(** * The TTS gateway: request dispatch, streaming fallback and health

    A shallow embedding of the gateway service of the repository
    (src/gateway/main.py, health.py, config.py, models.py) and the
    properties of its dispatch-and-health core.

    Embedded from main.py: validate_model_endpoints, list_models,
    forward_request, generate_tts and generate_tts_stream; from health.py:
    increment_request_count, get_uptime, get_system_stats, check_model_health,
    get_models_status, health_check, quick_health_check, models_health_check,
    single_model_health_check and service_stats; from config.py: the
    validators of Settings; from models.py: the schemas and the text
    validator of TTSRequest.

    Conventions of the embedding.
    - A coroutine of the source is a function from the process state to an
      outcome (an exception or a value) and the next state: [Comp E A].
      `await` is sequencing; `try ... except` is [try_except].
    - The process state holds the module global [request_counter] of
      health.py, the list of HTTP calls issued so far, and the time spent
      awaiting their replies.
    - What the backends, the clock and the libraries answer is not part of
      the program: it is read from a [World], which may answer differently
      as the history of calls grows.
    - Python values that travel as JSON are [pyval]; a `dict` is an
      association list in insertion order with unique keys.
    - A `str` the program only passes along or concatenates is a [string];
      where the program looks at the characters of a text (the validator of
      TTSRequest) the text is the list of its code points, [pystr]. *)

From Stdlib Require Import ZArith List String Ascii Bool Lia DecimalString.
From Stdlib Require Import Floats.PrimFloat Floats.SpecFloat Floats.FloatOps Floats.FloatAxioms.
Import ListNotations.

Local Set Warnings "-register-all".
Local Open Scope list_scope.
Local Open Scope string_scope.

(** ** Python values and dictionaries *)

Definition dict (V : Type) : Type := list (string * V).

Inductive pyval : Type :=
| PyNone
| PyBool (b : bool)
| PyInt (n : Z)
| PyFloat (f : float)
| PyStr (s : string)
| PyList (l : list pyval)
| PyDict (items : list (string * pyval)).

(** `d.get(k)`: the value stored under [k], if any; `k not in d` is the
    case [None]. *)
Fixpoint dict_get {V : Type} (d : dict V) (k : string) : option V :=
  match d with
  | [] => None
  | (k', v) :: d' => if String.eqb k' k then Some v else dict_get d' k
  end.

(** `d[k] = v`: overwrite in place, or append a new key at the end. *)
Fixpoint dict_set {V : Type} (d : dict V) (k : string) (v : V) : dict V :=
  match d with
  | [] => [(k, v)]
  | (k', v') :: d' =>
      if String.eqb k' k then (k', v) :: d' else (k', v') :: dict_set d' k v
  end.

Definition dict_keys {V : Type} (d : dict V) : list string := map fst d.
Definition dict_values {V : Type} (d : dict V) : list V := map snd d.

(** `any(xs)` and `sum(xs)` over booleans. *)
Definition any (xs : list bool) : bool := existsb (fun b => b) xs.
Definition sum_bools (xs : list bool) : Z :=
  fold_left (fun acc (b : bool) => if b then (acc + 1)%Z else acc) xs 0%Z.

(** `str(n)` for an int. *)
Definition str_int (n : Z) : string := NilZero.string_of_int (Z.to_int n).

(** `s.lower()` on ASCII text (the environment variable names below). *)
Definition lower_ascii (c : ascii) : ascii :=
  let n := nat_of_ascii c in
  if andb (Nat.leb 65 n) (Nat.leb n 90) then ascii_of_nat (n + 32) else c.

Fixpoint lower (s : string) : string :=
  match s with
  | EmptyString => EmptyString
  | String c s' => String (lower_ascii c) (lower s')
  end.

(** Truthiness of an `Optional[str]`: `None` and the empty string are false. *)
Definition truthy (o : option string) : bool :=
  match o with
  | Some s => negb (String.eqb s EmptyString)
  | None => false
  end.

(** ** config.py: Settings *)

Record Settings : Type := {
  port : Z;
  debug : bool;
  log_level : string;
  kokkoro_endpoint : option string;
  chatterbox_endpoint : option string;
  runpod_api_key : option string;
  runpod_endpoint_id : option string;
  default_timeout : float;
  max_retries : Z;
  api_key : option string;
  allowed_origins : list string
}.

(** `getattr(settings, name, None)` as the gateway uses it: [name] is always
    `<model>_endpoint` for a registered model, so the value is one of the two
    `Optional[str]` endpoint fields; the last branch is getattr's default. *)
Definition getattr_endpoint (settings : Settings) (name : string) : option string :=
  if String.eqb name "kokkoro_endpoint" then kokkoro_endpoint settings
  else if String.eqb name "chatterbox_endpoint" then chatterbox_endpoint settings
  else None.

(** ** models.py: request and response schemas *)

Inductive AudioFormat : Type := WAV | MP3 | OGG | FLAC.

Definition AudioFormat_value (f : AudioFormat) : string :=
  match f with WAV => "wav" | MP3 => "mp3" | OGG => "ogg" | FLAC => "flac" end.

Record TTSRequest : Type := {
  req_text : string;
  req_voice_id : option string;
  req_language : option string;
  req_format : AudioFormat;
  req_sample_rate : option Z;
  req_speed : option float;
  req_pitch : option float;
  req_volume : option float;
  req_model_params : option (list (string * pyval));
  req_normalize : bool;
  req_remove_silence : bool
}.

Definition py_opt {A : Type} (f : A -> pyval) (o : option A) : pyval :=
  match o with Some a => f a | None => PyNone end.

(** `request.dict()`: the fields in declaration order. *)
Definition TTSRequest_dict (r : TTSRequest) : dict pyval :=
  [ ("text", PyStr (req_text r));
    ("voice_id", py_opt PyStr (req_voice_id r));
    ("language", py_opt PyStr (req_language r));
    ("format", PyStr (AudioFormat_value (req_format r)));
    ("sample_rate", py_opt PyInt (req_sample_rate r));
    ("speed", py_opt PyFloat (req_speed r));
    ("pitch", py_opt PyFloat (req_pitch r));
    ("volume", py_opt PyFloat (req_volume r));
    ("model_params", py_opt PyDict (req_model_params r));
    ("normalize", PyBool (req_normalize r));
    ("remove_silence", PyBool (req_remove_silence r)) ].

Record TTSResponse : Type := {
  success : bool;
  audio_data : option string;
  audio_format : AudioFormat;
  duration : option float;
  sample_rate : Z;
  model_used : string;
  voice_used : option string;
  language : option string;
  processing_time : option float;
  text_length : Z;
  error : option string;
  warnings : option (list string)
}.

Record HealthResponse : Type := {
  status : string;
  timestamp : string;
  version : string;
  uptime : float;
  request_count : option Z;
  models : dict bool;
  memory_usage : option float;
  cpu_usage : option float
}.

(** ** HTTP responses and exceptions *)

(** A response obtained through `client.stream`: its body has not been read,
    so `.text` may raise ([inl] holds the `str` of what it raises). *)
Record StreamResponse : Type := {
  stream_status_code : Z;
  stream_text : string + string;
  stream_chunks : list (list Byte.byte);
  stream_error_message : string
}.

(** Exceptions raised by library calls (httpx, json, pydantic, psutil), by
    class as the handlers of the gateway tell them apart. httpx's
    TimeoutException is a RequestError; [RequestError] here stands for the
    request errors that are not timeouts. Every constructor carries `str(e)`. *)
Inductive LibExc : Type :=
| TimeoutException (message : string)
| RequestError (message : string)
| HTTPStatusError (message : string) (response : StreamResponse)
| OtherException (message : string).

Definition str_exc (e : LibExc) : string :=
  match e with
  | TimeoutException m | RequestError m | HTTPStatusError m _ | OtherException m => m
  end.

(** A response whose body has been read; `.json()` may raise. *)
Record Response : Type := {
  status_code : Z;
  text : string;
  json : LibExc + pyval
}.

(** What a gateway coroutine can raise: fastapi's HTTPException, or a library
    exception that nothing caught. *)
Inductive exn : Type :=
| HTTPException (code : Z) (detail : string)
| Lib (e : LibExc).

________________

[Problem to work on]
Return only the lines between the one holding "Local Open Scope string_scope." and the one holding "chatterbox_endpoint : option string;", inclusive, exactly as they appear above.

[Result below]
Local Open Scope string_scope.

(** ** Python values and dictionaries *)

Definition dict (V : Type) : Type := list (string * V).

Inductive pyval : Type :=
| PyNone
| PyBool (b : bool)
| PyInt (n : Z)
| PyFloat (f : float)
| PyStr (s : string)
| PyList (l : list pyval)
| PyDict (items : list (string * pyval)).

(** `d.get(k)`: the value stored under [k], if any; `k not in d` is the
    case [None]. *)
Fixpoint dict_get {V : Type} (d : dict V) (k : string) : option V :=
  match d with
  | [] => None
  | (k', v) :: d' => if String.eqb k' k then Some v else dict_get d' k
  end.

(** `d[k] = v`: overwrite in place, or append a new key at the end. *)
Fixpoint dict_set {V : Type} (d : dict V) (k : string) (v : V) : dict V :=
  match d with
  | [] => [(k, v)]
  | (k', v') :: d' =>
      if String.eqb k' k then (k', v) :: d' else (k', v') :: dict_set d' k v
  end.

Definition dict_keys {V : Type} (d : dict V) : list string := map fst d.
Definition dict_values {V : Type} (d : dict V) : list V := map snd d.

(** `any(xs)` and `sum(xs)` over booleans. *)
Definition any (xs : list bool) : bool := existsb (fun b => b) xs.
Definition sum_bools (xs : list bool) : Z :=
  fold_left (fun acc (b : bool) => if b then (acc + 1)%Z else acc) xs 0%Z.

(** `str(n)` for an int. *)
Definition str_int (n : Z) : string := NilZero.string_of_int (Z.to_int n).

(** `s.lower()` on ASCII text (the environment variable names below). *)
Definition lower_ascii (c : ascii) : ascii :=
  let n := nat_of_ascii c in
  if andb (Nat.leb 65 n) (Nat.leb n 90) then ascii_of_nat (n + 32) else c.

Fixpoint lower (s : string) : string :=
  match s with
  | EmptyString => EmptyString
  | String c s' => String (lower_ascii c) (lower s')
  end.

(** Truthiness of an `Optional[str]`: `None` and the empty string are false. *)
Definition truthy (o : option string) : bool :=
  match o with
  | Some s => negb (String.eqb s EmptyString)
  | None => false
  end.

(** ** config.py: Settings *)

Record Settings : Type := {
  port : Z;
  debug : bool;
  log_level : string;
  kokkoro_endpoint : option string;
  chatterbox_endpoint : option string;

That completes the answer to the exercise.